Marriage and children

By the time she first met Louis Mountbatten, a relative of the British royal family and a nephew of Empress Alexandra of Russia, in 1920, Edwina Ashley was a leading member of London society. Her maternal grandfather died in 1921, leaving her £2 million (equivalent to £ million in ), and his palatial London townhouse, Brook House, at a time when her future husband's naval salary was £610 a year (equivalent to £ in ). Later, she inherited the country seat of Broadlands, Hampshire, from her father, Lord Mount Temple.

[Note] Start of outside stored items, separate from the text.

(* ===== verification/OwnMetrics.v ===== *)
(** The metrics about the program itself (lsvmi/go_internal_metrics.go and
    lsvmi/internal_metrics_process.go): the memory of the Go runtime, and the
    size and share of the processor of the own process.

    The statistics of the runtime and the contents of the own statistics file
    are arguments of each snapshot. *)

From Stdlib Require Import ZArith Lia.
From Stdlib Require Import Floats.SpecFloat.
From stdpp Require Import base tactics numbers strings gmap list.
From S2P Require Import Prelude Scan GoTime GoFloat MetricsCommon PidTidList PidStat PidMetrics.

Module OwnMetrics.
Import MetricsCommon.

Section own.
Context (instance hostname : bytes).

(** ** The Go runtime *)

(** The fields of [runtime.MemStats] that are used. *)
Record MemStats := mkMem { Sys : Z; HeapAlloc : Z; HeapSys : Z; Mallocs : Z; Frees : Z; NumGC : Z }.
Definition MemStats0 : MemStats := mkMem 0 0 0 0 0 0.

Definition GO_NUM_GOROUTINE_METRIC_INDEX : nat := 0.
Definition GO_MEM_SYS_BYTES_METRIC_INDEX : nat := 1.
Definition GO_MEM_HEAP_BYTES_METRIC_INDEX : nat := 2.
Definition GO_MEM_HEAP_SYS_BYTES_METRIC_INDEX : nat := 3.
Definition GO_MEM_MALLOCS_DELTA_METRIC_INDEX : nat := 4.
Definition GO_MEM_FREE_DELTA_METRIC_INDEX : nat := 5.
Definition GO_MEM_IN_USE_OBJECT_COUNT_METRIC_INDEX : nat := 6.
Definition GO_MEM_NUM_GC_DELTA_METRIC_INDEX : nat := 7.
Definition goInternalMetricsNameMap : list bytes :=
  map bs ["lsvmi_go_num_goroutine"; "lsvmi_go_mem_sys_bytes"; "lsvmi_go_mem_heap_bytes"; "lsvmi_go_mem_heap_sys_bytes";
          "lsvmi_go_mem_malloc_delta"; "lsvmi_go_mem_free_delta"; "lsvmi_go_mem_in_use_object_count"; "lsvmi_go_mem_gc_delta"]%string.

Record GoInternalMetrics := mkGo {
  numGoRoutine : Z;
  memStats : list MemStats;
  go_currIndex : nat;
  go_metricsCache : option (list bytes)
}.
Definition NewGoInternalMetrics : GoInternalMetrics := mkGo 0 [MemStats0; MemStats0] 0 None.

Definition go_SnapStats (ms : MemStats) (goroutines : Z) (gim : GoInternalMetrics) : outcome GoInternalMetrics :=
  stats ← store (memStats gim) (go_currIndex gim) ms;
  Ret (mkGo goroutines stats (go_currIndex gim) (go_metricsCache gim)).

Definition go_updateMetricsCache : list bytes := map (fun name => metric name instance hostname []) goInternalMetricsNameMap.

Definition go_generateMetrics (tsSuffix : bytes) (gim : GoInternalMetrics) : outcome (GoInternalMetrics * list bytes) :=
  let cache := default go_updateMetricsCache (go_metricsCache gim) in
  curr ← must (memStats gim !! go_currIndex gim);
  prev ← must (memStats gim !! (1 - go_currIndex gim));
  let put index val := line (default [] (cache !! index)) val tsSuffix in
  let lines :=
    [put GO_NUM_GOROUTINE_METRIC_INDEX (Itoa (numGoRoutine gim));
     put GO_MEM_SYS_BYTES_METRIC_INDEX (FormatUint (Sys curr));
     put GO_MEM_HEAP_BYTES_METRIC_INDEX (FormatUint (HeapAlloc curr));
     put GO_MEM_HEAP_SYS_BYTES_METRIC_INDEX (FormatUint (HeapSys curr));
     put GO_MEM_IN_USE_OBJECT_COUNT_METRIC_INDEX (FormatUint (u64 (Mallocs curr - Frees curr)));
     put GO_MEM_MALLOCS_DELTA_METRIC_INDEX (FormatUint (u64 (Mallocs curr - Mallocs prev)));
     put GO_MEM_FREE_DELTA_METRIC_INDEX (FormatUint (u64 (Frees curr - Frees prev)));
     put GO_MEM_NUM_GC_DELTA_METRIC_INDEX (FormatUint (u32 (NumGC curr - NumGC prev)))] in
  Ret (mkGo (numGoRoutine gim) (memStats gim) (1 - go_currIndex gim) (Some cache), lines).

(** ** The own process *)

Record ProcessInternalMetrics := mkProcess {
  p_pidStat : list (option PidStat.PidStat);
  p_statsTs : list Time;
  p_currIndex : nat;
  p_metrics : option (list bytes)
}.

(** [None] on systems other than Linux. *)
Definition NewProcessInternalMetrics (OSNameNorm : bytes) : option ProcessInternalMetrics :=
  if bool_decide (OSNameNorm = bs "linux") then Some (mkProcess [None; None] [zeroTime; zeroTime] 0 None) else None.

(** [content] is what is read from the statistics file of the process, [ts] the
    time after it. *)
Definition p_SnapStats (content : read_result) (ts : Time) (pim : ProcessInternalMetrics) : outcome ProcessInternalMetrics :=
  o ← must (p_pidStat pim !! p_currIndex pim);
  r ← PidStat.Parse content (default PidStat.NewPidStat o);
  pidStat ← store (p_pidStat pim) (p_currIndex pim) (match r with inl _ => None | inr st => Some st end);
  statsTs ← store (p_statsTs pim) (p_currIndex pim) ts;
  Ret (mkProcess pidStat statsTs (p_currIndex pim) (p_metrics pim)).

(** Size, resident set, share of the processor, threads. *)
Definition p_updateMetricsCache : list bytes :=
  map (fun name => metric (bs name) instance hostname []) ["lsvmi_proc_vsize"; "lsvmi_proc_rss"; "lsvmi_proc_pcpu"; "lsvmi_proc_num_threads"]%string.

Context (LinuxClktckSec : spec_float) (pagesize : Z).

Definition own_pcpu (currNF prevNF : list Z) (dTime : spec_float) : outcome bytes :=
  cu ← must (currNF !! PidMetrics.PID_STAT_UTIME); cs ← must (currNF !! PidMetrics.PID_STAT_STIME);
  pu ← must (prevNF !! PidMetrics.PID_STAT_UTIME); ps ← must (prevNF !! PidMetrics.PID_STAT_STIME);
  let dTimeCpu := f64_mul (f64_of_int (u64 (cu + cs - pu - ps))) LinuxClktckSec in
  Ret (FormatFloat 1 (f64_mul (f64_div dTimeCpu dTime) (f64_of_int 100))).

Definition p_generateMetrics (tsSuffix : bytes) (pim : ProcessInternalMetrics) : outcome (ProcessInternalMetrics * list bytes) :=
  curr ← must (p_pidStat pim !! p_currIndex pim);
  prev ← must (p_pidStat pim !! (1 - p_currIndex pim));
  match curr with
  | None => Ret (pim, [])
  | Some curr =>
    let cache := default p_updateMetricsCache (p_metrics pim) in
    let put index val := line (default [] (cache !! index)) val tsSuffix in
    let '(currBSF, currNF) := PidStat.GetData curr in
    vsize ← must (currBSF !! PidMetrics.PID_STAT_VSIZE);
    rss ← must (currNF !! PidMetrics.PID_STAT_RSS);
    threads ← must (currBSF !! PidMetrics.PID_STAT_NUM_THREADS);
    pcpu ← (match prev with
            | None => Ret []
            | Some prev =>
              t ← must (p_statsTs pim !! p_currIndex pim);
              t' ← must (p_statsTs pim !! (1 - p_currIndex pim));
              v ← own_pcpu currNF (PidStat.GetData prev).2 (Seconds (Sub t t'));
              Ret [put 2 v]
            end);
    Ret (mkProcess (p_pidStat pim) (p_statsTs pim) (1 - p_currIndex pim) (Some cache),
         [put 0 vsize; put 1 (FormatUint (u64 (rss * pagesize))); put 3 threads] ++ pcpu)
  end.

(** ** The generations as a whole *)

Fixpoint go_run (snaps : list (MemStats * Z * bytes)) (gim : GoInternalMetrics) : outcome (list (list bytes)) :=
  match snaps with
  | [] => Ret []
  | (ms, n, tsSuffix) :: snaps =>
    gim ← go_SnapStats ms n gim;
    '(gim, lines) ← go_generateMetrics tsSuffix gim;
    rest ← go_run snaps gim;
    Ret (lines :: rest)
  end.

(** The lines of a snapshot after the snapshot [prev]. *)
Definition go_lines (prev curr : MemStats) (goroutines : Z) (tsSuffix : bytes) : list bytes :=
  zip_with (fun name val => line (metric (bs name) instance hostname []) val tsSuffix)
    ["lsvmi_go_num_goroutine"; "lsvmi_go_mem_sys_bytes"; "lsvmi_go_mem_heap_bytes"; "lsvmi_go_mem_heap_sys_bytes";
     "lsvmi_go_mem_in_use_object_count"; "lsvmi_go_mem_malloc_delta"; "lsvmi_go_mem_free_delta"; "lsvmi_go_mem_gc_delta"]%string
    [Itoa goroutines; FormatUint (Sys curr); FormatUint (HeapAlloc curr); FormatUint (HeapSys curr); FormatUint (u64 (Mallocs curr - Frees curr));
     FormatUint (u64 (Mallocs curr - Mallocs prev)); FormatUint (u64 (Frees curr - Frees prev)); FormatUint (u32 (NumGC curr - NumGC prev))].
Fixpoint go_reference (prev : MemStats) (snaps : list (MemStats * Z * bytes)) : list (list bytes) :=
  match snaps with
  | [] => []
  | (ms, n, tsSuffix) :: snaps => go_lines prev ms n tsSuffix :: go_reference ms snaps
  end.

(** the metrics of the runtime.  Every generation has the values of its
    snapshot and the differences to the one before, which is zero for the first,
    whichever of the two buffers they are in. *)
Theorem go_metrics_deltas snaps : go_run snaps NewGoInternalMetrics = Ret (go_reference MemStats0 snaps).
Proof.
  assert (forall prev gim, length (memStats gim) = 2 -> go_currIndex gim < 2 -> memStats gim !! (1 - go_currIndex gim) = Some prev ->
    default go_updateMetricsCache (go_metricsCache gim) = go_updateMetricsCache -> go_run snaps gim = Ret (go_reference prev snaps)) as H; [|apply H; cbn; auto; lia].
  induction snaps as [|[[ms n] tsSuffix] snaps IH]; intros prev gim Hl Hi Hp Hc; [done|]. cbn [go_run go_reference]. unfold go_SnapStats.
  rewrite store_Ret, !bind_ret by lia. unfold go_generateMetrics. cbn [memStats go_currIndex go_metricsCache numGoRoutine]. rewrite Hc.
  rewrite list_lookup_insert_eq by lia. rewrite list_lookup_insert_ne, Hp by lia. cbn [must]. rewrite !bind_ret. cbv beta iota.
  rewrite (IH ms); [by rewrite bind_ret|cbn; by rewrite length_insert|cbn; lia| |done]. cbn [memStats go_currIndex].
  replace (1 - (1 - go_currIndex gim)) with (go_currIndex gim) by lia. by rewrite list_lookup_insert_eq by lia.
Qed.

Fixpoint p_run (snaps : list (read_result * Time * bytes)) (pim : ProcessInternalMetrics) : outcome (list (list bytes)) :=
  match snaps with
  | [] => Ret []
  | (content, ts, tsSuffix) :: snaps =>
    pim ← p_SnapStats content ts pim;
    '(pim, lines) ← p_generateMetrics tsSuffix pim;
    rest ← p_run snaps pim;
    Ret (lines :: rest)
  end.

(** The lines of the statistics [curr] of the time [t] after [prev]. *)
Definition p_lines (prev : option (PidStat.PidStat * Time)) (curr : PidStat.PidStat) (t : Time) (tsSuffix : bytes) : list bytes :=
  let put name val := line (metric (bs name) instance hostname []) val tsSuffix in
  let '(bsf, nf) := PidStat.GetData curr in
  [put "lsvmi_proc_vsize" (bsf !!! PidMetrics.PID_STAT_VSIZE);
   put "lsvmi_proc_rss" (FormatUint (u64 (nf !!! PidMetrics.PID_STAT_RSS * pagesize)));
   put "lsvmi_proc_num_threads" (bsf !!! PidMetrics.PID_STAT_NUM_THREADS)]%string ++
  match prev with
  | None => []
  | Some (p, t') =>
    let pf := (PidStat.GetData p).2 in
    let ticks := u64 (nf !!! PidMetrics.PID_STAT_UTIME + nf !!! PidMetrics.PID_STAT_STIME - pf !!! PidMetrics.PID_STAT_UTIME - pf !!! PidMetrics.PID_STAT_STIME) in
    [put "lsvmi_proc_pcpu"%string (FormatFloat 1 (f64_mul (f64_div (f64_mul (f64_of_int ticks) LinuxClktckSec) (Seconds (Sub t t'))) (f64_of_int 100)))]
  end.

(** The same with the last statistics that could be read, and the parser [free]
    that is not in use. *)
Fixpoint p_reference (free : option PidStat.PidStat) (prev : option (PidStat.PidStat * Time)) (snaps : list (read_result * Time * bytes))
    : outcome (list (list bytes)) :=
  match snaps with
  | [] => Ret []
  | (content, ts, tsSuffix) :: snaps =>
    r ← PidStat.Parse content (default PidStat.NewPidStat free);
    '(lines, free, prev) ← Ret (match r with
      | inl _ => ([], None, prev)
      | inr st => (p_lines prev st ts tsSuffix, fst <$> prev, Some (st, ts))
      end);
    rest ← p_reference free prev snaps;
    Ret (lines :: rest)
  end.

Lemma own_pcpu_spec (curr prev : list Z) dTime :
  length curr = PidStat.PID_STAT_ULONG_NUM_FIELDS -> length prev = PidStat.PID_STAT_ULONG_NUM_FIELDS ->
  own_pcpu curr prev dTime = Ret (FormatFloat 1 (f64_mul (f64_div (f64_mul (f64_of_int (u64 (curr !!! PidMetrics.PID_STAT_UTIME + curr !!! PidMetrics.PID_STAT_STIME -
    prev !!! PidMetrics.PID_STAT_UTIME - prev !!! PidMetrics.PID_STAT_STIME))) LinuxClktckSec) dTime) (f64_of_int 100))).
Proof.
  intros Hc Hp. unfold own_pcpu. rewrite !(PidMetrics.at_ok _ _ _ Hc), !(PidMetrics.at_ok _ _ _ Hp) by (vm_compute; lia). by rewrite !bind_ret.
Qed.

Ashley and Mountbatten married on 18 July 1922 at St Margaret's, Westminster. The wedding attracted more than 8,000 people, including members of the royal family such as Queen Mary, Queen Alexandra, and the Prince of Wales (the future King Edward VIII). It was dubbed "wedding of the year". There followed a honeymoon tour of European royal courts and America which included a visit to Niagara Falls (because "all honeymooners went there"). During their honeymoon in California, the newlyweds starred in a silent home movie by Charlie Chaplin called Nice And Friendly, which was not shown in cinemas.

The Mountbattens had two daughters, Patricia (14 February 1924 – 13 June 2017) and Pamela (born 19 April 1929).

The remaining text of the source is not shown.